Having the correct number and size of cubicles is of no value, if all the cows cannot access them easily. Providing multiple access points through out the housing, allows cows to circulate in different streams, meaning that docile cows can avoid dominant cows, have access to cubicles and get to feed and water, without hindrance.

Finally, consideration needs to be given to ventilation, maximising clean air exchange, and allow cows to stay in their thermal neutral zone (5 – 20 C).

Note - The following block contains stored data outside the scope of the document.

Lemma can_lit (w v : string) : can (lit w) (w +:+ v) v.
Proof.
  induction w as [|c w IH]; [apply can_eps |].
  destruct w as [|d w]; [apply can_chr |].
  change (lit (String c (String d w))) with (Chr c ⋅ lit (String d w)).
  eapply can_seq; [apply can_chr | exact IH].
Qed.

Lemma can_star_cls (p : ascii -> bool) (u v : string) :
  allb p u = true -> can (Star (Cls p)) (u +:+ v) v.
Proof.
  induction u as [|c u IH]; intros Hu st H.
  - exists st. split; [| exact H]. simpl. destruct (String.length (rest st)); simpl.
    + auto.
    + apply in_app_iff. right. simpl. auto.
  - simpl in Hu. apply andb_true_iff in Hu as [Hc Hu].
    destruct (IH Hu (step st (u +:+ v)) eq_refl) as [x [Hx Hr]].
    exists x. split; [| exact Hr].
    simpl. simpl in H. rewrite H. simpl. rewrite H, Hc. simpl.
    apply in_app_iff. left. apply in_app_iff. left.
    replace (pos st <? S (pos st))%nat with true by (symmetry; apply Nat.ltb_lt; lia).
    exact Hx.
Qed.

(** Iterating any expression that can take one character of a class. *)
Lemma can_star_chars (a : regex) (p : ascii -> bool) :
  (forall c v, p c = true -> can a (String c v) v) ->
  forall u v, allb p u = true -> can (Star a) (u +:+ v) v.
Proof.
  intros Hstep. induction u as [|c u IH]; intros v Hu st H.
  - exists st. split; [| exact H]. simpl. destruct (String.length (rest st)); simpl.
    + auto.
    + apply in_app_iff. right. simpl. auto.
  - simpl in Hu. apply andb_true_iff in Hu as [Hc Hu]. simpl in H.
    destruct (Hstep c (u +:+ v) Hc st H) as [y [Hy Hr]].
    destruct (IH v Hu y Hr) as [x [Hx Hr']].
    exists x. split; [| exact Hr'].
    destruct (ms_sound a _ _ Hy) as [w [_ [Hw Hp]]].
    assert (Hlen : String.length w = 1).
    { apply (f_equal String.length) in Hw. rewrite H, length_app, Hr in Hw.
      simpl in Hw. lia. }
    change (ms (Star a) st) with (star_of (ms a) (String.length (rest st)) st).
    rewrite H. cbn [String.length star_of].
    apply in_app_iff. left. apply in_flat_map. exists y. split; [exact Hy |].
    replace (pos st <? pos y)%nat with true by (symmetry; apply Nat.ltb_lt; lia).
    rewrite <- Hr. exact Hx.
Qed.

Feeding and watering: To maximise appetite and dry matter intake (DMI), all cows must have access to feed when they look for it. This means there must be more than 75cm of feed space access per cow, or 5 headlock gates for every 4 cows in the dry cow area. A lack of water will also decrease DMI. To prevent this there must be at least 10cm linear access space per cow, clean water and more than 2 locations per pen.

Individual cow factors: Fat cows, those with a body condition score of > 3.5 are at increased risk of ketosis, because they have the capacity to generate more ketones, as they utilise their body fat stores. The ideal BCS in the dry period is 3-3.5. Other high-risk cows include lame cows, and those carrying twins. Low calcium, is the most common macro-mineral disorder that affects transitioning dairy cows. This leads to milk fever in the lactating cow and is best prevented by manipulation of the dry cow diet. Ideally, a diet low in calcium and high in magnesium should be fed to all dry cows in the 2-3 weeks before calving.

Addressing these key areas, will maximise cow comfort and appetite, to minimise body fat utilisation and therefore ketosis, in early lactation.